Oliver Bailey Garver Jr. (July 19, 1925 - August 2, 1996) was an American civil rights activist and prelate of the Episcopal Church who served as suffragan bishop of the Episcopal Diocese of Los Angeles from 1985 to 1990.

==Early life and education==
Garver was born in Los Angeles on July 19, 1925. He studied at the University of California, Los Angeles and graduated with a Bachelor of Science in 1945. He then served in the United States Navy Reserve between 1945 and 1946. He also earned a Master of Business Administration from Harvard University in 1948, and worked as a cost accounting manager for Lockheed Corporation until 1959. He then studied for thee priesthood at the Episcopal Theological School in Cambridge, Massachusetts, and earned a Bachelor of Sacred Theology in 1962. He was also awarded a Doctor of Divinity from the Church Divinity School of the Pacific in 1987.

==Ordained Ministry==
Garver was ordained deacon in 1962 and priest in 1963. He served as assistant of St Alban's Church in Los Angeles and part time college chaplain at UCLA from 1962 to 1965, and then at the Church of the Epiphany in Los Angeles between 1966 and 1972. In 1973 he became canon to the ordinary in the Diocese of Los Angeles and retained the post until 1985.

==Bishop==
In 1985 Garver was elected Suffragan Bishop of Los Angeles during a special convention of the Diocese of Los Angeles. He was then consecrated on May 25, 1985, at the Pauley Pavilion with Presiding Bishop John Allin as chief consecrator.
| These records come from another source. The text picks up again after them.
(** X16.  On the shuffling path a [shuffle_seed] that cannot be added to
    an [int] makes the call raise before [random.seed]: the files keep
    their order, the state of [random] is untouched and
    [data_partitions] is not set. *)
Theorem create_dataloader_bad_shuffle_seed b self (w : World RngState)
    n files e :
  _shard_files b self = inr (n, files) ->
  utils.num_tasks ut <> 0 ->
  truthy (shuffle self) = true ->
  truthy (duplicate_act_worker_data self)
    || ((batch_size self >? Z.of_N n / utils.num_tasks ut)
        || disable_sharding self) = true ->
  is_None (shuffle_seed self) = false ->
  py_add_int (shuffle_seed self) (utils.task_id ut) = inl e ->
  let out := loader b (self, w) in
  out.1 = inl e /\
  files_in_this_task out.2.1 = files /\
  random_state out.2.2 = random_state w /\
  data_partitions out.2.1 = data_partitions self.
Proof.
  intros Hshard Hnt Hshuffle Hbranch Hnone Hadd. apply Z.eqb_neq in Hnt.
  run_loader. cbn. rewrite Hshard. cbn. rewrite Hnt.
  destruct (batch_size self >? _); cbn; rewrite Hshuffle; cbn.
  - rewrite orb_true_r. cbn. rewrite Hnone, Hadd. cbn. auto.
  - cbn in Hbranch. rewrite Hbranch. cbn. rewrite Hnone, Hadd. cbn. auto.
Qed.

(** X17.  A [num_workers] given in [params] that does not compare with 0,
    such as an explicit [None], is kept by [__init__] and makes every
    later [create_dataloader] raise. *)
Theorem create_dataloader_num_workers_not_int params (w w' u : World RngState)
    self v b :
  init params w = (inr self, w') ->
  params !! "num_workers" = Some v ->
  py_gt_0 v = inl TypeError ->
  exists e, (loader b (self, u)).1 = inl e.
Proof.
  intros Hinit Hv Hgt.
  destruct (loader b (self, u)) as [[e|dl] fin] eqn:Hrun; [by exists e|].
  exfalso. init_facts Hinit.
  apply create_dataloader_inr in Hrun
    as (? & ? & ? & ? & multi & ? & _ & _ & _ & Hmulti & _).
  unfold get in Hworkers. rewrite Hv in Hworkers. cbn in Hworkers.
  congruence.
Qed.

(** X18.  The transform that [__init__] installs still normalises with
    the configured method after [create_dataloader], however that call
    ended. *)
Theorem normalization_after_create_dataloader params (w w' u : World RngState)
    self method b :
  init params w = (inr self, w') ->
  params !! "normalize_data_method" = Some method ->
  truthy method = true ->
  let fin := (loader b (self, u)).2.1 in
  normalize_transform fin = Some Lambda_apply_normalization /\
  forall x,
    call_transform normalize_tensor_transform fin Lambda_apply_normalization x
    = normalize_tensor_transform x method.
Proof.
  intros Hinit Hm Htrue fin.
  init_facts Hinit.
  destruct (create_dataloader_frame b self u) as [Hself _].
  fold fin in Hself. rewrite Hself. cbn. unfold _apply_normalization. cbn.
  unfold get in Hmethod, Htransform. rewrite Hm in Hmethod, Htransform.
  cbn in Hmethod, Htransform. rewrite Htrue in Htransform.
  split; [done|]. intros x. by rewrite Hmethod.
Qed.

End Coverage.

(** X19.  On the shuffling path, tasks whose [task_id()] differ seed their
    generators differently, whatever [shuffle_seed] is. *)
Theorem create_dataloader_seed_per_task {RngState : Type}
    (rnd : random.module RngState) (lib : Library) (ut1 ut2 : utils.helpers)
    (get_worker_info : option torch.WorkerInfo) (sub : Subclass)
    b self (w1 w2 : World RngState) dl1 dl2 fin1 fin2 :
  create_dataloader rnd lib ut1 get_worker_info b (self, w1) = (inr dl1, fin1) ->
  create_dataloader rnd lib ut2 get_worker_info b (self, w2) = (inr dl2, fin2) ->
  truthy (shuffle self) = true ->
  truthy (duplicate_act_worker_data self) || disable_sharding fin1.1 = true ->
  truthy (duplicate_act_worker_data self) || disable_sharding fin2.1 = true ->
  utils.task_id ut1 <> utils.task_id ut2 ->
  arg_sampler dl1 <> arg_sampler dl2.
Proof.
  intros H1 H2 Hshuffle Hb1 Hb2 Hne.
  destruct (create_dataloader_seeded rnd lib ut1 get_worker_info b self w1 dl1
              fin1 H1 Hshuffle Hb1) as (s1 & ? & ? & _ & Hs1 & _ & Hsam1).
  destruct (create_dataloader_seeded rnd lib ut2 get_worker_info b self w2 dl2
              fin2 H2 Hshuffle Hb2) as (s2 & ? & ? & _ & Hs2 & _ & Hsam2).
  rewrite Hsam1, Hsam2. intros [= E]. subst s2.
  destruct (shuffle_seed self) as [|[]|z| |]; cbn in Hs1, Hs2;
    try discriminate; try congruence.
  all: injection Hs1 as <-; injection Hs2 as E; lia.
Qed.

(** X20.  On a processor of a class that keeps the stubs of the base
    class, [create_dataloader] finds no example and sets
    [disable_sharding] exactly when [batch_size] is positive.  With
    [shuffle] on, a [RandomSampler] that turns down an empty dataset ends
    the call in its [ValueError]; with [shuffle] off and [num_workers == 0],
    once the loader is built the call ends in the [AttributeError] of the
    missing [_maybe_shard_dataset].  With [num_workers == 0] no loader is
    returned in any case. *)
Theorem base_class_create_dataloader {RngState : Type}
    (rnd : random.module RngState) (lib : Library) (rt : cm.runtime)
    (ut : utils.helpers) (get_streaming_batch_size : PyVal -> Z)
    (get_worker_info : option torch.WorkerInfo)
    params (w w' u : World RngState) self b :
  __init__ lib rt ut get_streaming_batch_size params w = (inr self, w') ->
  let out :=
    create_dataloader (sub := base_stubs) rnd lib ut get_worker_info b
      (self, u) in
  __len__ out.2.1 = 0%N /\
  (utils.num_tasks ut <> 0 ->
   disable_sharding out.2.1 = (batch_size self >? 0)) /\
  (py_eq_0 (num_workers self) = true -> exists e, out.1 = inl e) /\
  (utils.num_tasks ut <> 0 ->
   truthy (shuffle self) = true ->
   (is_None (shuffle_seed self) = true \/
    exists seed, py_add_int (shuffle_seed self) (utils.task_id ut) = inr seed) ->
   (forall seed,
      (if is_None (shuffle_seed self) then seed = utils.task_id ut
       else py_add_int (shuffle_seed self) (utils.task_id ut) = inr seed) ->
      torch.seed_in_range seed = true) ->
   (forall data_source generator,
      num_examples data_source = 0%N ->
      RandomSampler_raises lib data_source generator = Some ValueError) ->
   out.1 = inl ValueError) /\
  (utils.num_tasks ut <> 0 ->
   truthy (shuffle self) = false ->
   py_eq_0 (num_workers self) = true ->
   (forall dataset dl,
      arg_batch_size dl = batch_size self ->
      arg_drop_last dl = drop_last self ->
      arg_num_workers dl = num_workers self ->
      arg_sampler dl = torch.SequentialSampler ->
      DataLoader_raises lib dataset dl = None) ->
   out.1 = inl (OtherError "AttributeError")).
Proof.
  intros Hinit out. subst out.
  apply init_inr in Hinit
    as (u_ & d_ & bs_ & _ & _ & _ & _ & _ & _ & _ & _ & _ & _ & _ & _ & _ & _
        & _ & _ & Hlen & Hfiles & Hfresh & _).
  unfold create_dataloader, _worker_init_fn, py_floordiv, __len__,
    torch.Generator_manual_seed. run_M.
  cbn. rewrite Hlen, Hfiles. cbn.
  destruct (utils.num_tasks ut =? 0) eqn:Hnt; cbn.
  { apply Z.eqb_eq in Hnt. repeat split; try done. eauto. }
  apply Z.eqb_neq in Hnt. rewrite (Z.div_0_l _ Hnt).
  split; [|split; [|split; [|split]]].
  - repeat (cbn; try done; case_innermost).
  - intros _.
    repeat (cbn; rewrite ?Hfresh, ?orb_false_r; try done; case_innermost).
  - intros Hzero. pose proof (py_eq_0_not_gt _ Hzero) as Hgt.
    repeat (cbn; rewrite ?Hzero, ?Hgt; try solve [eauto]; case_innermost).
  - intros _ Hshuffle Hseed Hrange Hsampler.
    repeat (cbn; rewrite ?Hshuffle, ?Hsampler by done; try done;
            case_innermost).
    all: try solve [destruct Hseed as [?|[? ?]]; congruence].
    all: try solve [match goal with
           | H : torch.seed_in_range ?z = false |- _ =>
               rewrite (Hrange z) in H; [discriminate|];
               repeat match goal with
                 | E : is_None _ = _ |- _ => rewrite E
                 end; done
           end].
  - intros _ Hshuffle Hzero Hloader.
    pose proof (py_eq_0_not_gt _ Hzero) as Hgt.
    repeat (cbn; rewrite ?Hshuffle, ?Hzero, ?Hgt, ?Hloader by done; try done;
            case_innermost).
Qed.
He retired on June 30, 1990, to serve as chaplain of Harvard School in Studio City, Los Angeles.

==Activism and legacy==
Garver was a civil rights activist and in 1965 marched with Martin Luther King Jr. in Selma, Alabama, and in 1968 denounced the arrests of Mexican American activists in Los Angeles. He was also instrumental in forming California’s refugee resettlement policy as chairman of the Governor’s Task Force on Refugee Affairs. He was a leading activist for people of different sexualities. He conferred Holy Order on Philip Lance, the first openly gay priest in The Episcopal Church, in January 1988. Lance's ordination was contested by members of the Commission on Ministry but Garver and Bishop Jon Bruno advocated for his approval. He was also a strong advocate for people with HIV and AIDS, and worked to establish the Bishop’s Commission on AIDS Ministries in 1985. The commission is still supporting the building of affordable housing for people with HIV and AIDS till this day.

==Death==
Garver died on August 2, 1996, at his home in Westwood, California.